I could’ve told him. My eyes narrowed, some need to do just that burning inside me, but I didn’t want to. I didn’t want to deal with any of this. I just wanted to be some skinny little thing with no cares in the world, who could whip her dress off over her head, flick her barely there bra off with a click of her fingers, and then recline on the bed, not a bulge in sight.

Except I wasn’t, and there wasn’t anything I could do about that.

I’d discussed this exact situation when Nikki insisted I squeeze into the new shapewear I’d bought, wondering what the hell I was supposed to do now, and she’d shrugged and made a non-committal remark.

“By the time the dress is coming off, he won’t care about your lumps and bumps. He’ll just want to get in you,” she’d assured me.

So I reached around the back of my neck, undoing the button of the dress, and then whipped the whole garment off and over my head as the artificial lights burned above.

Lucien stared. I fucking hated it, but he did. Those silver eyes seemed to catalogue everything I’d done to prepare myself for tonight, taking in the makeup and the bra and the shapewear and the way it dug into my ribs. Right when I felt like I was about to scream, he stepped right into my space, put his hand on my waist and the other on my back, and pulled me close.

“This doesn’t look comfortable at all,” he said, running a hand down the Lycra encasing me.

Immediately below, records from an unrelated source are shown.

(* ===== verification/Split.v ===== *)
(** * split

    Models the shared state of backport/cpp26/execution/split.hpp: an operation
    that is started by the first subscriber and whose completion all subscribers
    receive.  [X] is the type of the values, [E] that of [std::exception_ptr].
    Where memory or a copy may fail, the exception is a parameter.  As in
    WhenAll.v, the critical sections and the atomic exchanges are the steps. *)
From S2P Require Import Prelude.

#[local] Open Scope prog_scope.

Section split.
Context {X E : Type}.
Implicit Types (e ex : E) (vs : list X) (i : nat) (throws : option E).

Inductive run_phase := Idle | InProgress | Done.
#[global] Instance run_phase_dec : EqDecision run_phase.
Proof. solve_decision. Defined.

(** [std::variant<std::monostate, value_tuple_t, std::exception_ptr, __stopped_tag>] *)
Inductive cached := Monostate | Values vs | Exception e | StoppedTag | Valueless.

Inductive signal := SetValue vs | SetError e | SetStopped.

(** [__shared_state]: [on_done] are the subscribers of the callbacks. *)
Record shared_state := SharedState { phase : run_phase; result : cached; on_done : list nat }.

(** Whether the source may complete with values, and may be stopped. *)
Variables (sends_values sends_stopped : bool).

Definition deliver_result (st : shared_state) : option signal :=
  match result st with
  | Monostate | Valueless => None
  | Values vs => if sends_values then Some (SetValue vs) else None
  | Exception e => Some (SetError e)
  | StoppedTag => if sends_stopped then Some SetStopped else None
  end.

(** ** The receiver of the source

    [set_value]: the exception, if storing the values throws; storing that. *)
Definition store_values vs throws : prog shared_state (option E) := fun st =>
  match throws with
  | None => Some (None, SharedState Done (Values vs) (on_done st))
  | Some ex => Some (Some ex, SharedState (phase st) Valueless (on_done st))
  end.
Definition store_exception e : prog shared_state unit :=
  modify (fun st => SharedState Done (Exception e) (on_done st)).
Definition store_stopped : prog shared_state unit :=
  modify (fun st => SharedState Done StoppedTag (on_done st)).

(** The locked part of [notify_all]. *)
Definition take_callbacks : prog shared_state (list nat) := fun st =>
  Some (on_done st, SharedState (phase st) (result st) []).

(** ** Starting a subscriber

    The locked part of [start], where [push_back] may throw: what remains to be
    done after unlocking. *)
Inductive duty := DeliverResult | StartSource | Nothing | DeliverException ex.
Definition subscribe i throws : prog shared_state duty := fun st =>
  match phase st with
  | Done => Some (DeliverResult, st)
  | Idle =>
      match throws with
      | None => Some (StartSource, SharedState InProgress (result st) (on_done st ++ [i]))
      | Some ex => Some (DeliverResult, SharedState Done (Exception ex) (on_done st))
      end
  | InProgress =>
      match throws with
      | None => Some (Nothing, SharedState (phase st) (result st) (on_done st ++ [i]))
      | Some ex => Some (DeliverException ex, st)
      end
  end.

(** ** The system

    A subscriber is connected; then a thread is in its [start]: before it makes
    the callback, before the lock, or before it delivers something; then its
    callback waits. [active] is the flag of its [__subscriber], [has_op] whether
    its operation still exists. *)
Inductive sub_phase :=
  | Connected
  | Called
  | AtLock
  | Delivering
  | DeliveringException ex
  | Returned.
Record subscriber := Subscriber { sub : sub_phase; active : bool; has_op : bool }.
Definition set_sub p (s : subscriber) := Subscriber p (active s) (has_op s).
Definition deactivate (s : subscriber) := Subscriber (sub s) false (has_op s).

(** The source: not started, to be started, running; in a completion, with the
    exception of [set_value] or not; in [notify_all], before the lock, before the
    next callback, or in one that has locked its subscriber; over. *)
Inductive source_phase :=
  | Unstarted
  | Launching
  | Running
  | Storing vs throws
  | StoringException e
  | StoringStopped
  | Notifying
  | Calling (cbs : list nat)
  | InCallback i (cbs : list nat)
  | Over.

(** How the source completes, and the signal that is. *)
Inductive completion := ByValue vs throws | ByError e | ByStopped.
Definition signal_of (c : completion) : signal :=
  match c with
  | ByValue vs None => SetValue vs
  | ByValue _ (Some ex) => SetError ex
  | ByError e => SetError e
  | ByStopped => SetStopped
  end.

(** [launches] counts the starts of the source, [completed], [refused] and [log]
    record its completion, the exceptions of [start] and the signals. *)
Record system := System {
  shared : shared_state;
  subs : list subscriber;
  source : source_phase;
  launches : nat;
  completed : option completion;
  refused : list (nat * E);
  log : list (nat * signal);
}.
Implicit Types sy : system.

Definition init (n : nat) : system :=
  System (SharedState Idle Monostate []) (replicate n (Subscriber Connected true true)) Unstarted 0 None [] [].

Definition set_shared st sy := System st (subs sy) (source sy) (launches sy) (completed sy) (refused sy) (log sy).
Definition set_source p sy := System (shared sy) (subs sy) p (launches sy) (completed sy) (refused sy) (log sy).
Definition set_subscriber i s sy :=
  System (shared sy) (<[i := s]> (subs sy)) (source sy) (launches sy) (completed sy) (refused sy) (log sy).
Definition add_refused i ex sy :=
  System (shared sy) (subs sy) (source sy) (launches sy) (completed sy) (refused sy ++ [(i, ex)]) (log sy).
Definition add_log i sig sy :=
  System (shared sy) (subs sy) (source sy) (launches sy) (completed sy) (refused sy) (log sy ++ [(i, sig)]).
Definition add_launch sy := System (shared sy) (subs sy) Running (S (launches sy)) (completed sy) (refused sy) (log sy).
Definition add_completed c sy :=
  System (shared sy) (subs sy) (source sy) (launches sy) (Some c) (refused sy) (log sy).

(** [deliver_to_subscriber] and [deliver_exception_to_subscriber]: the exchange of
    the flag, and the signal. *)
Definition deliver_to_subscriber i sy : option system :=
  match subs sy !! i with
  | Some s =>
      if active s then
        match deliver_result (shared sy) with
        | Some sig => Some (add_log i sig (set_subscriber i (deactivate s) sy))
        | None => None
        end
      else Some sy
  | None => None
  end.
Definition deliver_exception_to_subscriber i ex sy : option system :=
  match subs sy !! i with
  | Some s => if active s then Some (add_log i (SetError ex) (set_subscriber i (deactivate s) sy)) else Some sy
  | None => None
  end.

(** Steps of [start] of subscriber [i]. *)
Definition returns i sy : system :=
  match subs sy !! i with Some s => set_subscriber i (set_sub Returned s) sy | None => sy end.
Definition start_step i throws sy : option system :=
  match subs sy !! i with
  | Some s =>
      match sub s with
      | Called =>
          match throws with
          | Some ex => Some (add_refused i ex (set_subscriber i (set_sub (DeliveringException ex) s) sy))
          | None => Some (set_subscriber i (set_sub AtLock s) sy)
          end
      | AtLock =>
          match subscribe i throws (shared sy) with
          | Some (d, st) =>
              let sy' := set_shared st sy in
              Some (match d with
              | DeliverResult => set_subscriber i (set_sub Delivering s) sy'
              | StartSource => set_source Launching (set_subscriber i (set_sub Returned s) sy')
              | Nothing => set_subscriber i (set_sub Returned s) sy'
              | DeliverException ex => add_refused i ex (set_subscriber i (set_sub (DeliveringException ex) s) sy')
              end)
          | None => None
          end
      | Delivering => returns i <$> deliver_to_subscriber i sy
      | DeliveringException ex => returns i <$> deliver_exception_to_subscriber i ex sy
      | Connected | Returned => None
      end
  | None => None
  end.

(** Whether a callback can lock its subscriber: the operation or a thread in
    [start] holds it. *)
Definition lockable (s : subscriber) : bool :=
  has_op s || match sub s with Connected | Returned => false | _ => true end.

(** Steps of the source. *)
Definition source_step sy : option system :=
  match source sy with
  | Launching => Some (add_launch sy)
  | Storing vs throws =>
      match store_values vs throws (shared sy) with
      | Some (t, st) =>
          Some (set_source (match t with None => Notifying | Some ex => StoringException ex end) (set_shared st sy))
      | None => None
      end
  | StoringException e =>
      match store_exception e (shared sy) with
      | Some (_, st) => Some (set_source Notifying (set_shared st sy))
      | None => None
      end
  | StoringStopped =>
      match store_stopped (shared sy) with
      | Some (_, st) => Some (set_source Notifying (set_shared st sy))
      | None => None
      end
  | Notifying =>
      match take_callbacks (shared sy) with
      | Some (cbs, st) => Some (set_source (Calling cbs) (set_shared st sy))
      | None => None
      end
  | Calling [] => Some (set_source Over sy)
  | Calling (i :: cbs) =>
      match subs sy !! i with
      | Some s => Some (set_source (if lockable s then InCallback i cbs else Calling cbs) sy)
      | None => None
      end
  | InCallback i cbs => set_source (Calling cbs) <$> deliver_to_subscriber i sy
  | Unstarted | Running | Over => None
  end.

(** The source completes, in a way its signatures name. *)
Definition complete (c : completion) sy : option system :=
  match source sy with
  | Running =>
      let sy' := add_completed c sy in
      match c with
      | ByValue vs throws => if sends_values then Some (set_source (Storing vs throws) sy') else None
      | ByError e => Some (set_source (StoringException e) sy')
      | ByStopped => if sends_stopped then Some (set_source StoringStopped sy') else None
      end
  | _ => None
  end.

(** The users start operations and destroy them, also while they are starting
    or waiting. *)
Definition start i sy : option system :=
  match subs sy !! i with
  | Some (Subscriber Connected a true) => Some (set_subscriber i (Subscriber Called a true) sy)
  | _ => None
  end.
Definition destroy_op i sy : option system :=
  match subs sy !! i with
  | Some s => if has_op s then Some (set_subscriber i (Subscriber (sub s) false false) sy) else None
  | None => None
  end.

Inductive internal sy : system -> Prop :=
| internal_start i throws sy' : start_step i throws sy = Some sy' -> internal sy sy'
| internal_source sy' : source_step sy = Some sy' -> internal sy sy'.
Inductive step sy : system -> Prop :=
| step_internal sy' : internal sy sy' -> step sy sy'
| step_complete c sy' : complete c sy = Some sy' -> step sy sy'
| step_start i sy' : start i sy = Some sy' -> step sy sy'
| step_destroy i sy' : destroy_op i sy = Some sy' -> step sy sy'.
Inductive reachable (n : nat) : system -> Prop :=
| reachable_init : reachable n (init n)
| reachable_step sy sy' : reachable n sy -> step sy sy' -> reachable n sy'.
End split.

“It’s not,” I almost sobbed out, feeling a rush of both frustration and pain. “None of it is. Not the clothes, the shoes, the underwear, or even the damn makeup. I don’t know why men would expect that it is, but it’s really not.”

“Then how do we make you comfortable, Sage? I wouldn’t have given a shit if you turned up in your PJs and a dressing gown. You looked beautiful tonight, but you would’ve been that even if you’d chosen to wear something that made you feel more comfortable.”

His fingers plucked at the rolled up hem of the shapewear.

“How do I take this off? Do I pull it up or…?”

I let out a hopeless little laugh that was almost a cry.

“Just give me a sec, and I’ll go into the bathroom and sort it out. It’s not an especially sexy process.”

“It can be.” His voice was almost a buzz in my ear. “You made yourself very vulnerable to me. Alphas like that very much. Everything in us wants to see problems and fix them, make everything better. Are you going to let me make everything better, Sage?”

God, how I wanted that statement to be a global one. I fancied myself a strong, independent woman, but damn me if I didn’t want to hand him a list of all of my life’s problems and say ‘Daddy, fix it.‘

But I digress.

“You grab it—” I went to demonstrate how to get the clothing off, but he batted my hands away.

“I pull it up over your head, right?”

I nodded, refusing to look up at him when I did so, but he didn’t seem to care. He surged forward, claiming my mouth with his, kissing me until I was breathless, and then he jerked away, pulling the damn shapewear up and over my head, then throwing the thing away with a violence that shocked me.

“There you are,” he said in a reverent tone, his hands sliding down my sides.

I wanted to bat his hands away, stop him from touching a part of my body I basically loathed, but I couldn’t seem to bring myself to, because under all the socially determined hatred of the shape of my body was me.

Sage wanted this—to be stroked, caressed, and worshipped. She wanted this hot alpha’s body pressed against hers, to feel his big hands trace the line of her bra with his fingers and then slide them around to undo the clasp. She wanted to sob out a little gasp of pleasure as his hands covered her breasts, as his thumbs rubbed over the swollen nipples, as she felt him cup them as his head dropped down.

“I was gonna work my way up to these,” he said in a husky rasp, right before his tongue flicked across one aching peak. “But I need a little taste first.”